→ ASSIGNMENT
Below are entries; copy exactly the lines from the one with "apply (reads_bind_ret _ (mkMessageCertificateRequest" through the one with "- autorewrite with bytes_len. unfold", both included, and leave out the rest.

→ DATA

(* ===== verification/DtlsLaws.v ===== *)
(** The round trips of the DTLS handshake messages and records, and the
    behaviour of the parsers on arbitrary input; and datagrams of records: what
    [unpack_datagram] makes of any input, and of the records the connection packs
    into one. *)
From S2P Require Import Prelude Utf8 DtlsTypes DtlsExtension DtlsHandshake DtlsRecord DtlsCodec.

(** * Parts of the messages *)
Definition version_wf (v : ProtocolVersion) : Prop := 0 <= pv_major v < 256 /\ 0 <= pv_minor v < 256.

(** The wire keeps the whole seconds of the time. *)
Definition random_wf (h : HandshakeRandom) : Prop :=
  (exists secs, 0 <= secs < 4294967296 /\ hr_gmt_unix_time h = secs * nanos_per_sec)
  /\ length (hr_random_bytes h) = RANDOM_BYTES_LENGTH.

Definition compression_wf (c : CompressionMethods) : Prop :=
  Forall (fun id => id = CompressionNull) (cm_ids c) /\ Z.of_nat (length (cm_ids c)) <= 255.

Lemma reads_version v : version_wf v -> reads read_version (write_version v) v.
Proof.
  destruct v as [a b]. intros [Ha Hb]. eapply reads_bind; [by apply reads_u8|].
  by apply (reads_bind_ret _ (mkProtocolVersion a)), reads_u8.
Qed.

Lemma reads_random h : random_wf h -> reads HandshakeRandom_unmarshal (HandshakeRandom_marshal h) h.
Proof.
  destruct h as [t l]. intros [(secs & Hs & Ht) Hl]. cbn in Ht, Hl. subst t.
  unfold HandshakeRandom_marshal. cbn [hr_gmt_unix_time hr_random_bytes].
  replace (secs * nanos_per_sec <? 0) with false by (symmetry; apply Z.ltb_ge; unfold nanos_per_sec; lia).
  rewrite Z.div_mul by done. rewrite wrap_small by exact Hs.
  eapply reads_bind; [by apply reads_u32|]. by apply (reads_bind_ret _ (mkHandshakeRandom _)), reads_exact.
Qed.

Lemma length_random h : random_wf h -> length (HandshakeRandom_marshal h) = HandshakeRandom_size h.
Proof. intros [_ Hl]. unfold HandshakeRandom_marshal. by rewrite length_app, length_to_be_bytes, Hl. Qed.

Lemma reads_compression c : compression_wf c -> reads CompressionMethods_unmarshal (CompressionMethods_marshal c) c.
Proof.
  destruct c as [ids]. intros [Hf Hl]. cbn [cm_ids] in *. unfold CompressionMethods_marshal. cbn [cm_ids].
  rewrite len_as_small by lia. eapply reads_bind; [apply reads_u8; lia|]. rewrite Nat2Z.id.
  eapply reads_bind_last; [apply reads_n_wire|]. rewrite list_filter_all; [apply reads_ret|].
  eapply Forall_impl; [exact Hf|]. by intros id ->.
Qed.

Lemma length_compression c : length (CompressionMethods_marshal c) = CompressionMethods_size c.
Proof.
  unfold CompressionMethods_marshal, CompressionMethods_size.
  rewrite length_app, length_to_be_bytes, (length_flat_map 1) by done. lia.
Qed.

Lemma length_version v : length (write_version v) = 2%nat.
Proof. done. Qed.

#[export] Hint Resolve reads_version reads_random reads_compression : reads.
#[export] Hint Rewrite length_version length_compression : bytes_len.

(** * Messages *)
Definition ClientHello_wf (m : ClientHello) : Prop :=
  version_wf (ch_version m) /\ random_wf (ch_random m) /\ Z.of_nat (length (ch_cookie m)) <= 255
  /\ Z.of_nat (length (ch_cipher_suites m)) <= 32767 /\ compression_wf (ch_compression_methods m)
  /\ extensions_wf (ch_extensions m).

Definition ServerHello_wf (m : ServerHello) : Prop :=
  version_wf (sh_version m) /\ random_wf (sh_random m) /\ extensions_wf (sh_extensions m).

Definition HelloVerifyRequest_wf (m : HelloVerifyRequest) : Prop :=
  version_wf (hv_version m) /\ Z.of_nat (length (hv_cookie m)) <= 255.

Definition MessageCertificate_wf (m : MessageCertificate) : Prop :=
  Z.of_nat (certificates_size (mc_certificate m)) < 16777216.

Definition MessageCertificateRequest_wf (m : MessageCertificateRequest) : Prop :=
  Z.of_nat (length (cr_certificate_types m)) <= 255
  /\ Z.of_nat (length (cr_signature_hash_algorithms m)) <= 32767.

Definition MessageCertificateVerify_wf (m : MessageCertificateVerify) : Prop :=
  Z.of_nat (length (cv_signature m)) <= 65535.

Definition ClientKeyExchange_wf (m : ClientKeyExchange) : Prop :=
  (cke_identity_hint m = [] /\ (0 < length (cke_public_key m))%nat /\ Z.of_nat (length (cke_public_key m)) <= 255)
  \/ (cke_public_key m = [] /\ (0 < length (cke_identity_hint m))%nat
      /\ Z.of_nat (length (cke_identity_hint m)) <= 65535).

(** The elliptic-curve form is told from the identity hint by its length: it
    must not be two more than the number its first two bytes make. *)
Definition ServerKeyExchange_wf (m : ServerKeyExchange) : Prop :=
  if is_empty (ske_identity_hint m) then
    Z.of_nat (length (ske_public_key m)) <= 255 /\ Z.of_nat (length (ske_signature m)) <= 65535
    /\ Z.of_nat (ServerKeyExchange_size m) <> EllipticCurveType_as (ske_elliptic_curve_type m) * 256 + 2
  else
    Z.of_nat (length (ske_identity_hint m)) <= 65535
    /\ m = mkServerKeyExchange (ske_identity_hint m) EctUnsupported NcUnsupported []
             (mkSignatureHashAlgorithm HashUnsupported SigUnsupported) [].

Definition HandshakeMessage_wf (m : HandshakeMessage) : Prop :=
  match m with
  | HmClientHello m => ClientHello_wf m
  | HmServerHello m => ServerHello_wf m
  | HmHelloVerifyRequest m => HelloVerifyRequest_wf m
  | HmCertificate m => MessageCertificate_wf m
  | HmServerKeyExchange m => ServerKeyExchange_wf m
  | HmCertificateRequest m => MessageCertificateRequest_wf m
  | HmServerHelloDone => True
  | HmCertificateVerify m => MessageCertificateVerify_wf m
  | HmClientKeyExchange m => ClientKeyExchange_wf m
  | HmFinished _ => True
  end.

(** A message that its parser reads to the end of the input: the length of a
    few of them is not on the wire. *)
Definition codec_end {A} (m : res DtlsError bytes) (size : nat) (p : Rd A) (x : A) : Prop :=
  exists bs, m = Ok bs /\ length bs = size /\ p bs = Ok (x, []).

Lemma codec_codec_end {A} m size (p : Rd A) x : codec m size p x -> codec_end m size p x.
Proof. intros (bs & Hm & Hl & Hr). exists bs. split_and!; [done|done|by apply reads_end]. Qed.

Section messages.
Context {P : Profile}.

Lemma ClientHello_codec m : ClientHello_wf m ->
  codec (ClientHello_marshal m) (ClientHello_size m) ClientHello_unmarshal m.
Proof.
  destruct m as [v r ck cs cm ex]; unfold ClientHello_wf; cbn [ch_version ch_random ch_cookie ch_cipher_suites
    ch_compression_methods ch_extensions]. intros (Hv & Hr & Hck & Hcs & Hcm & Hex).
  destruct (extensions_codec ex Hex) as (ebs & He & Hel & Her).
  eexists. split_and!.
  - unfold ClientHello_marshal. cbn [ch_version ch_random ch_cookie ch_cipher_suites ch_compression_methods ch_extensions].
    rewrite ltb_false by lia. rewrite twice_len_ok by lia. cbn [mbind res_bind]. rewrite He. reflexivity.
  - autorewrite with bytes_len. rewrite length_random by done. rewrite (length_flat_map 2) by done.
    rewrite Hel. unfold ClientHello_size. cbn. lia.
  - unfold ClientHello_unmarshal. reads_step. reads_step. reads_step.
    rewrite len_as_small by lia. eapply reads_bind; [apply reads_u8; lia|]. rewrite Nat2Z.id. reads_step.
    apply counted_list_reads; [lia|intros; apply reads_wire|]. reads_step.
    by apply (reads_bind_ret _ (mkClientHello v r ck cs cm)).
Qed.

Lemma ServerHello_codec m : ServerHello_wf m ->
  codec (ServerHello_marshal m) (ServerHello_size m) ServerHello_unmarshal m.
Proof.
  destruct m as [v r cs cm ex]; unfold ServerHello_wf; cbn [sh_version sh_random sh_extensions]. intros (Hv & Hr & Hex).
  destruct (extensions_codec ex Hex) as (ebs & He & Hel & Her).
  eexists. split_and!.
  - unfold ServerHello_marshal. cbn [sh_version sh_random sh_cipher_suite sh_compression_method sh_extensions].
    rewrite He. reflexivity.
  - autorewrite with bytes_len. rewrite length_random by done. rewrite Hel. unfold ServerHello_size. cbn. lia.
  - unfold ServerHello_unmarshal. reads_step. reads_step. reads_step.
    change (write_wire cs ++ ?t) with ([] ++ (write_wire cs ++ t)).
    eapply reads_bind; [by apply reads_exact|]. reads_step. reads_step.
    by apply (reads_bind_ret _ (mkServerHello v r cs cm)).
Qed.

(** The distinguished names are written and not read back: two zero bytes stay
    in the reader. *)
Lemma CertificateRequest_reads m : MessageCertificateRequest_wf m -> exists bs,
  MessageCertificateRequest_marshal m = Ok (bs ++ [Byte.x00; Byte.x00])
  /\ (length bs + 2)%nat = MessageCertificateRequest_size m
  /\ reads MessageCertificateRequest_unmarshal bs m.
Proof.
  destruct m as [ts l]; unfold MessageCertificateRequest_wf;
  cbn [cr_certificate_types cr_signature_hash_algorithms]. intros [Ht Hl].
  exists (write_u8 (Z.of_nat (length ts)) ++ flat_map write_wire ts ++ write_u16 (2 * Z.of_nat (length l))
          ++ flat_map write_signature_hash l). split_and!.
  - unfold MessageCertificateRequest_marshal. cbn [cr_certificate_types cr_signature_hash_algorithms].
    rewrite twice_len_ok by lia. cbn [mbind res_bind]. rewrite len_as_small by lia. by rewrite <- !app_assoc.
  - autorewrite with bytes_len. rewrite (length_flat_map 1), (length_flat_map 2) by done.
    unfold MessageCertificateRequest_size. cbn [cr_certificate_types cr_signature_hash_algorithms]. lia.
  - eapply reads_bind; [apply reads_u8; lia|]. rewrite Nat2Z.id. reads_step.
    eapply reads_bind; [apply reads_u16; lia|].
    replace (Z.to_nat ((2 * Z.of_nat (length l) + 1) / 2)) with (length l) by (Z.div_mod_to_equations; lia).
    apply (reads_bind_ret _ (mkMessageCertificateRequest ts)), reads_n. intros; apply reads_signature_hash.
Qed.

Lemma HelloVerifyRequest_codec m : HelloVerifyRequest_wf m ->
  codec_end (HelloVerifyRequest_marshal m) (HelloVerifyRequest_size m) HelloVerifyRequest_unmarshal m.
Proof.
  destruct m as [v ck]; unfold HelloVerifyRequest_wf; cbn [hv_version hv_cookie]. intros [Hv Hck].
  eexists. split_and!.
  - unfold HelloVerifyRequest_marshal. cbn [hv_version hv_cookie]. by rewrite ltb_false by lia.
  - autorewrite with bytes_len. unfold HelloVerifyRequest_size. cbn [hv_cookie]. lia.
  - unfold HelloVerifyRequest_unmarshal, mbind at 1, rd_bind at 1. rewrite reads_version by done.
    unfold mbind at 1, rd_bind at 1. rewrite len_as_small by lia. rewrite reads_u8 by lia.
    cbn [mbind rd_bind read_to_end]. unfold mbind, rd_bind, read_to_end.
    by replace (Z.of_nat (length ck) <? Z.of_nat (length ck)) with false by (symmetry; apply Z.ltb_irrefl).
Qed.

Lemma write_certificate_ok r : Z.of_nat (length r) < 16777216 ->
  write_certificate r = Ok (to_be_bytes 3 (Z.of_nat (length r)) ++ r).
Proof. intros H. unfold write_certificate. rewrite len_as_small by lia. by rewrite write_u24_ok by lia. Qed.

→ WRITTEN SOLUTION
    apply (reads_bind_ret _ (mkMessageCertificateRequest ts)), reads_n. intros; apply reads_signature_hash.
Qed.

Lemma HelloVerifyRequest_codec m : HelloVerifyRequest_wf m ->
  codec_end (HelloVerifyRequest_marshal m) (HelloVerifyRequest_size m) HelloVerifyRequest_unmarshal m.
Proof.
  destruct m as [v ck]; unfold HelloVerifyRequest_wf; cbn [hv_version hv_cookie]. intros [Hv Hck].
  eexists. split_and!.
  - unfold HelloVerifyRequest_marshal. cbn [hv_version hv_cookie]. by rewrite ltb_false by lia.
  - autorewrite with bytes_len. unfold HelloVerifyRequest_size. cbn [hv_cookie]. lia.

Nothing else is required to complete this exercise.